Please tally the lines in the records that include the word "where" and answer with the bare number.
[Opening STUDY MATERIAL section]
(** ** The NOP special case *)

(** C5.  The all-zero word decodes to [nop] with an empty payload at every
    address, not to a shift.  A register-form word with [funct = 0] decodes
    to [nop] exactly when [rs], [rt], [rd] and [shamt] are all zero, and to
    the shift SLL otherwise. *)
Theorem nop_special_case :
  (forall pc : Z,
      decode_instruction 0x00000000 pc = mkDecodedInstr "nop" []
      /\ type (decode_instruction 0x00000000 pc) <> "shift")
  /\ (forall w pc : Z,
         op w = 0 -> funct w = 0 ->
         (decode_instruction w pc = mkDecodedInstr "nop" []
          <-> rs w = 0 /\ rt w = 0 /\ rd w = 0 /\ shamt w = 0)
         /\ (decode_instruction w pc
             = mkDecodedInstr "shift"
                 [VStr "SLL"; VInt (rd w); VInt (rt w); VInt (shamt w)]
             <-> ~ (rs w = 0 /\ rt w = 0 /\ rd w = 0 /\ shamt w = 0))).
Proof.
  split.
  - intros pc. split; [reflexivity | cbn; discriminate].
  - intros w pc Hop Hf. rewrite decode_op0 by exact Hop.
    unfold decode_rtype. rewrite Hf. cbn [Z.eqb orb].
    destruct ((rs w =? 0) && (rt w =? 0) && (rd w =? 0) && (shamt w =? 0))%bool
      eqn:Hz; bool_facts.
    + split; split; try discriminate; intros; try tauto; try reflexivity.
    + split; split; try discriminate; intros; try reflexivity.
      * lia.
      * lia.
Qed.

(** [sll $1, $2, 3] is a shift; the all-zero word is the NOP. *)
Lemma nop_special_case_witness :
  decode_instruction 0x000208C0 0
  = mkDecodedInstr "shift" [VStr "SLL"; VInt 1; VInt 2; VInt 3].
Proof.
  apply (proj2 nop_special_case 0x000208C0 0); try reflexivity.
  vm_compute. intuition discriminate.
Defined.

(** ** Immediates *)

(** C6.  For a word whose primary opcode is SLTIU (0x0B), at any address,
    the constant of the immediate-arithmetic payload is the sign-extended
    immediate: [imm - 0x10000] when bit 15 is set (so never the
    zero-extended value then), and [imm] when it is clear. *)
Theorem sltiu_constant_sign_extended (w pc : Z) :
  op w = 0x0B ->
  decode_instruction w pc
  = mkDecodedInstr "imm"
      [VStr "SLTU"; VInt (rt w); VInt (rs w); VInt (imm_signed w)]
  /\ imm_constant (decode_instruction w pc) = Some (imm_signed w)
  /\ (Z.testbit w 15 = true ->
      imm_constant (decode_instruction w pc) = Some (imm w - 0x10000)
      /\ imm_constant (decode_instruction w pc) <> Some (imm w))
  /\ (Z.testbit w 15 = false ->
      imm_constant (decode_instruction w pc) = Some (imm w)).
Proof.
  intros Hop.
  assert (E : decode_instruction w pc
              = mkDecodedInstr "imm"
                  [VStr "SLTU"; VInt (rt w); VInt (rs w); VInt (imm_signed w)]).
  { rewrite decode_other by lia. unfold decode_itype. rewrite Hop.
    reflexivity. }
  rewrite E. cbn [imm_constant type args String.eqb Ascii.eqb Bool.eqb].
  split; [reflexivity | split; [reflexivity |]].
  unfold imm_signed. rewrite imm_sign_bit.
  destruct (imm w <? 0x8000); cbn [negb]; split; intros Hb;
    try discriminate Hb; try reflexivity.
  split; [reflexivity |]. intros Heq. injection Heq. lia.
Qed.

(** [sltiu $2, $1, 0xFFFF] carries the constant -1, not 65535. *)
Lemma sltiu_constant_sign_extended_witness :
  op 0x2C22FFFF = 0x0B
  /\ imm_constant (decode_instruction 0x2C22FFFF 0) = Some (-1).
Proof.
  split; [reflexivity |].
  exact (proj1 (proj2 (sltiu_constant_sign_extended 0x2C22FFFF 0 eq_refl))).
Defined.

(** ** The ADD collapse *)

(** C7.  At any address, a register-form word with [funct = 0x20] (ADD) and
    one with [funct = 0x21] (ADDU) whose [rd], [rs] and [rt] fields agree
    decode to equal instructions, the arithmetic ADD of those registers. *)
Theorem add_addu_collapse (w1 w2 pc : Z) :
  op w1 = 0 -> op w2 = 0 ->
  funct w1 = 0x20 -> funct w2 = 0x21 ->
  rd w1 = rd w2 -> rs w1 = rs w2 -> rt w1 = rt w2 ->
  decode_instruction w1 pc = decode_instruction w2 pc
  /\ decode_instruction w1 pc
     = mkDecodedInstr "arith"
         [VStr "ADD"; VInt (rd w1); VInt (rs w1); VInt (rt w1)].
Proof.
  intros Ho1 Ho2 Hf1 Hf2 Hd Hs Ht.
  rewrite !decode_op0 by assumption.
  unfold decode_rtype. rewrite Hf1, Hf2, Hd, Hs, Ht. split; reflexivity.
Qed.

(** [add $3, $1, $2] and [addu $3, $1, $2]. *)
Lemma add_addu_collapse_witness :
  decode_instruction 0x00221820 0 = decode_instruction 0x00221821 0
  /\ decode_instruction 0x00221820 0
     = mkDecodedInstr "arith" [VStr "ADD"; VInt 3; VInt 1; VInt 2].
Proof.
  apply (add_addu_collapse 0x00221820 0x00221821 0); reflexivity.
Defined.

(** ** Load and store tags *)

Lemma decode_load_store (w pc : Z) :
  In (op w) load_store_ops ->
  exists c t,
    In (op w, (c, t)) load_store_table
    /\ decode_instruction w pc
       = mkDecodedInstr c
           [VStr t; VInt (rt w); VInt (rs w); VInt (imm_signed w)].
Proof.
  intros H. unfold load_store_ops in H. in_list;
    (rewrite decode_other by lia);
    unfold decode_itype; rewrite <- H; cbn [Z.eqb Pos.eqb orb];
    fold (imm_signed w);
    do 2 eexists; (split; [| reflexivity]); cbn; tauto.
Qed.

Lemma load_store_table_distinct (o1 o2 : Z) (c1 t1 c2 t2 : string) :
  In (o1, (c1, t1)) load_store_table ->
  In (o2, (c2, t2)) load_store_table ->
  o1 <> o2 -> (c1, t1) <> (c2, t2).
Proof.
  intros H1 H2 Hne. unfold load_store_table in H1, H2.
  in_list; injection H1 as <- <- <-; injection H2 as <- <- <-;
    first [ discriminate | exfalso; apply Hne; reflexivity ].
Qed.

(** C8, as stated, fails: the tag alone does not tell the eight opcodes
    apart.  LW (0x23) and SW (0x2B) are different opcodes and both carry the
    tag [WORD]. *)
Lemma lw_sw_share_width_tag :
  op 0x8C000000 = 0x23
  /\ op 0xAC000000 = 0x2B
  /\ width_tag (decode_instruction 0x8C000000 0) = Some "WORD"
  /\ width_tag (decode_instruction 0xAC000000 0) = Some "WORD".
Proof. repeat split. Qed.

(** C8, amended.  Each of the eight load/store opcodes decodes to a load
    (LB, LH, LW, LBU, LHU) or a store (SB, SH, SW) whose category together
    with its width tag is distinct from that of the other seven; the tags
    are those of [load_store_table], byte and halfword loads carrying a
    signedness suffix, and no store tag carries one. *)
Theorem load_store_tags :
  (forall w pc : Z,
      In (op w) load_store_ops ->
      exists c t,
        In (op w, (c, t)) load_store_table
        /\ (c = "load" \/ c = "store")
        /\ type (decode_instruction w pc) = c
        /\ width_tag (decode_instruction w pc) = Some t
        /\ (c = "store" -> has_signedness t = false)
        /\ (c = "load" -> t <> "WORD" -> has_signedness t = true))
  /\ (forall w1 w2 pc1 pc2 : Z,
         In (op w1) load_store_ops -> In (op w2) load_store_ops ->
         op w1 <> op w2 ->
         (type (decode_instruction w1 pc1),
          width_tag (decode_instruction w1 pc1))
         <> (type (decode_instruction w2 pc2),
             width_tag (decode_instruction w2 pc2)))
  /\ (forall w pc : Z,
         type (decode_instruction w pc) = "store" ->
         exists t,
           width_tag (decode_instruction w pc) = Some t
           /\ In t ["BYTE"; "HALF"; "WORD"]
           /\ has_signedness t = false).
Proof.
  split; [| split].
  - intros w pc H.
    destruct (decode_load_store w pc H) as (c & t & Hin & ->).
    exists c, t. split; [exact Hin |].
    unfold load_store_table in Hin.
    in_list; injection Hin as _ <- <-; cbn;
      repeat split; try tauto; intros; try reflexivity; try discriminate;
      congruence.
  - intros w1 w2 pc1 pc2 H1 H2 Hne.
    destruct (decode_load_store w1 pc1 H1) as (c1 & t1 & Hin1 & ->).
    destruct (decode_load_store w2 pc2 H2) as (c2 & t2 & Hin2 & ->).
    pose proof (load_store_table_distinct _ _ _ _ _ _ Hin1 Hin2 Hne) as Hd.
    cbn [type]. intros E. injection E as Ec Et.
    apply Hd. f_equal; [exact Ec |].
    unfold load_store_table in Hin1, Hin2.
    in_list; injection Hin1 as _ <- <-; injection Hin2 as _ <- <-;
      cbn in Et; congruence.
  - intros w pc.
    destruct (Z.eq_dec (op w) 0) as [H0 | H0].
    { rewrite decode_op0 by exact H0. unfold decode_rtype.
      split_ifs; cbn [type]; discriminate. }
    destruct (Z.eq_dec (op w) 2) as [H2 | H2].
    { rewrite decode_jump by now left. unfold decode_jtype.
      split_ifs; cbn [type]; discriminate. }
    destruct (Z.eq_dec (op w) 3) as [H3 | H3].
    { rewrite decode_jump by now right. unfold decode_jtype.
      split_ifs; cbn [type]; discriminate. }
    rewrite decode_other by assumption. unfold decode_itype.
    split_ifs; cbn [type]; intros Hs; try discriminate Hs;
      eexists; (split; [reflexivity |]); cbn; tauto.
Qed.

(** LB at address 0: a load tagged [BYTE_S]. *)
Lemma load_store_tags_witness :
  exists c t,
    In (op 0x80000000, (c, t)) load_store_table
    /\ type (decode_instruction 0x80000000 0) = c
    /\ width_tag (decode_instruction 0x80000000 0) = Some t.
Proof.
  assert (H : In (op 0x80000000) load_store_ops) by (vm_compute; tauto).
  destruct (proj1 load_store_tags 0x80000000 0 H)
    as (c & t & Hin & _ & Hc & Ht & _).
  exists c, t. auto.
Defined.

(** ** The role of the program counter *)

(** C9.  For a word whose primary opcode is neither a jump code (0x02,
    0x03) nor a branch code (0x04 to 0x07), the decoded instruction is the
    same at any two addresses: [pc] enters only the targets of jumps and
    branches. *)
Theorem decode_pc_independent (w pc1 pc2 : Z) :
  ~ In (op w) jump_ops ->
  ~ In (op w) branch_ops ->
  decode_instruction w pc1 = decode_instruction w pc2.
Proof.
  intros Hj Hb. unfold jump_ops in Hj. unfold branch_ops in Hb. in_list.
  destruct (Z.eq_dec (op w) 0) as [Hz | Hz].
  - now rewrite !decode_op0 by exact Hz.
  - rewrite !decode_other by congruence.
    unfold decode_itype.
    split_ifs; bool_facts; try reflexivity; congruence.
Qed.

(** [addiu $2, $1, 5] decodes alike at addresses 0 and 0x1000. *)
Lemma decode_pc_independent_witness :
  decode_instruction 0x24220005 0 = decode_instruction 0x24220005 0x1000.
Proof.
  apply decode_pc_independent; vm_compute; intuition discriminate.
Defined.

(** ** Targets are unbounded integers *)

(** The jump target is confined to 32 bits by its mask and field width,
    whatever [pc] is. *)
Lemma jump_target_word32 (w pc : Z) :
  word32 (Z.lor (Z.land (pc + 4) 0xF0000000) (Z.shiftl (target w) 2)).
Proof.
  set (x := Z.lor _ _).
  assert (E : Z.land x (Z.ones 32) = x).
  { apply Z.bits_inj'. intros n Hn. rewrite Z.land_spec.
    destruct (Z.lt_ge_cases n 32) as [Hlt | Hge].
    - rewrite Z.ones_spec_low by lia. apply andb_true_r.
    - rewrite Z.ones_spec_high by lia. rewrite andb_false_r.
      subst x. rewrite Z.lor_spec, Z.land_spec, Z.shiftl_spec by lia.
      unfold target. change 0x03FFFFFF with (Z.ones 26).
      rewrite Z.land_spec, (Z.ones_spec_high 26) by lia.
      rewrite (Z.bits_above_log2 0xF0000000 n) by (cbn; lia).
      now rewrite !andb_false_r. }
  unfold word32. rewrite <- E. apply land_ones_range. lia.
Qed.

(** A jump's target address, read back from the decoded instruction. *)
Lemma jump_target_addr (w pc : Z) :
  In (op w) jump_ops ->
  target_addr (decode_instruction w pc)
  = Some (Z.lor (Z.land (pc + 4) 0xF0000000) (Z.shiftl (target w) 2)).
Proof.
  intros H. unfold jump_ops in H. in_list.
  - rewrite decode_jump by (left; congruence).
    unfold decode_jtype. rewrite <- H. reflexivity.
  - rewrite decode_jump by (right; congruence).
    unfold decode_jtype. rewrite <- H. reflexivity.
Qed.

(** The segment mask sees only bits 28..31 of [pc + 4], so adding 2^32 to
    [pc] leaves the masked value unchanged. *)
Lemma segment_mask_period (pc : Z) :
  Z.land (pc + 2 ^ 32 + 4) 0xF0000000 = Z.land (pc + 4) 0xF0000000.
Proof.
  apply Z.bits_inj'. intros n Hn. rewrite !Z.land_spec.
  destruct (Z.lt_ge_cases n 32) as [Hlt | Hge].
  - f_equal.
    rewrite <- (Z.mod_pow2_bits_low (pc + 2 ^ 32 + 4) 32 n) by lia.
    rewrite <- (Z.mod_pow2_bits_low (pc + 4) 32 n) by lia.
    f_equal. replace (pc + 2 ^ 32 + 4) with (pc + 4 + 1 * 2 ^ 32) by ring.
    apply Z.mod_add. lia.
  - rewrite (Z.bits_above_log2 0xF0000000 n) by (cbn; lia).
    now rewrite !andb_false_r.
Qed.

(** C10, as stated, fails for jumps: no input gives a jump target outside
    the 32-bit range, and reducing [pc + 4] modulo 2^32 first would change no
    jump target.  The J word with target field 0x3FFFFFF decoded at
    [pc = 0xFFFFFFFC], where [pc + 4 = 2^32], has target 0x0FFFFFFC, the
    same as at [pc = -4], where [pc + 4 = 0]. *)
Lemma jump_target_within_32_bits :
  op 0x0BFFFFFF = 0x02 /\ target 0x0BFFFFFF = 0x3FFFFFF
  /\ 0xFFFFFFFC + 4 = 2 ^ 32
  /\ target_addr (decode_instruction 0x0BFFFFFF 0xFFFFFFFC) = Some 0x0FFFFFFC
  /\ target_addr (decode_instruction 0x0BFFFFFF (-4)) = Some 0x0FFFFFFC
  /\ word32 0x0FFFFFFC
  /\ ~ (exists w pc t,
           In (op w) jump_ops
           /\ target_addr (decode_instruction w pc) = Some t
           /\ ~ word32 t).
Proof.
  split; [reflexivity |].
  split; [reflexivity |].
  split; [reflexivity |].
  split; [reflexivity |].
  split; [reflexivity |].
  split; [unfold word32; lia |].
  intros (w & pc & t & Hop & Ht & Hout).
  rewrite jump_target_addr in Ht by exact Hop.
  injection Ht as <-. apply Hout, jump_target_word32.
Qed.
[Closing STUDY MATERIAL section]
** EXERCISE OUTPUT **
2